In: Gottschalk, Kurt W.; Fosbroke, Sandra L. C., ed. Proceedings, 10th Central Hardwood Forest Conference; 1995 March 5-8; Morgantown, WV.: Gen. Tech. Rep. NE-197. Radnor, PA: U.S. Department of Agriculture, Forest Service, Northeastern Forest Experiment Station. 297-314

Abstract

Spatial variation of topography, net radiation, evapotranspiration, and forest stand in the central Appalachian watershed is described. The study area is the control watershed 4 (39"20'N, 79"49"W) located in the Fernow Experimental Forest at Parsons, West Virginia. The watershed encompasses an area of 39.2 ha, it has a southeast orientation, and the average slope inclination is 14º. The forest cover is ca. 85 years old and consists of upland oak and cove hardwoods. Topographic analysis was based on data for 432 triangular segments with an average area of 360 m², covering the whole watershed. Partial areas for defined slope and azimuth ranges and the distribution of both parameters are illustrated. Half of the watershed area has an azimuth between 90 and 150º (east facing slopes), and 65% of the area has slope inclination ranging from 10 to 20º. Net radiation (Rn) was computed for all terrain segments.
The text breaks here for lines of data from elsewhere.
(** [cs] has been called since [s0], and [D] is open. *)
Record called s0 (cs : list call) (D : gmap Z file) s : Prop := {
  cd_calls : calls (history s) = calls (history s0) ++ cs;
  cd_files : files (history s) = D;
  cd_prefix : history s0 `prefix_of` history s;
}.

Let X (code : Z) (s : state) : Prop := code = WAITING \/ code = 1.

Lemma wp_stops {A} t (Q : A -> state -> Prop) s : wp (err_sys strerror t) Q X s.
Proof. unfold err_sys. apply wp_bind, wp_gets. apply wp_bind, wp_err_doit. intros b. apply wp_exit. by right. Qed.

Lemma wp_stops_if b t (Q : unit -> state -> Prop) s : (b = false -> Q tt s) -> wp (when b do err_sys strerror t) Q X s.
Proof. intros HQ. destruct b; [by apply wp_stops|by apply wp_ret, HQ]. Qed.

Lemma wp_called c s0 cs D (Q : answer -> state -> Prop) s : called s0 cs D s ->
  (forall a s', may (history s) c a = true -> Called c a ∈ history s' -> history s `prefix_of` history s' ->
     called s0 (cs ++ [c]) (file_step D (Called c a)) s' -> Q a s') ->
  wp (sys c) Q X s.
Proof.
  intros [Hc HD Hpre] HQ. apply wp_sys_at; [|by left]. intros a rest Es Ha. apply HQ; [done|simpl; set_solver|by eexists|]. split.
  - simpl. by rewrite calls_app, Hc, app_assoc.
  - simpl. by rewrite files_snoc, HD.
  - by apply prefix_app_r.
Qed.

Lemma wp_calledret c s0 cs D (Q : Z -> state -> Prop) s : called s0 cs D s ->
  (forall a s', may (history s) c a = true -> Called c a ∈ history s' -> history s `prefix_of` history s' ->
     called s0 (cs ++ [c]) (file_step D (Called c a)) s' -> Q (a_ret a) s') ->
  wp (sysret c) Q X s.
Proof. intros Hc HQ. apply wp_bind. eapply wp_called; [exact Hc|]. intros. apply wp_ret. by apply HQ. Qed.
Its distribution in the watershed is illustrated, and its average yearly sum for the whole watershed was 2.2 GJ m-2. Yearly sum of Rn of southwest facing slopes was 55% (lower sites) to 60% (upper sites) greater than that of east facing slopes. The average yearly precipitation (P) and evapotranspiration (Et) of the watershed are 145.5 cm and 81.7 cm, respectively. A regression formula defines yearly sum of Et as a function of P and Rn of the watershed. Using this formula, average yearly sums of Et of all terrain segments were calculated. The distribution of the yearly average sum of Et in the watershed is illustrated; yearly Et of partial areas varied from ca. 60 to 85 cm. The average air-dry above ground biomass for 112 plots was 320.3 t ha-1. East facing slopes had the highest air-dry biomass (354 t ha-1) and the southwest facing slopes the lowest (224 t ha-1). Thirty-five species were recorded on the plots surveyed. The most frequent species were sugar maple (32.1% of the total number of trees, DBH > 5 cm), red maple (19.3%), American beech (9.7%), northern red oak (7.6%). black cherry (4.1%), sweet birch (3.6%), and chestnut oak (2.4%). Red oak had the highest total biomass (30.2% of the total for all species), followed by sugar maple (13.8%), black cherry (13.0%), red maple (9.9%), chestnut oak (6.9%), yellow-poplar (5.7%), American beech (4.7%), and white oak (4.5%).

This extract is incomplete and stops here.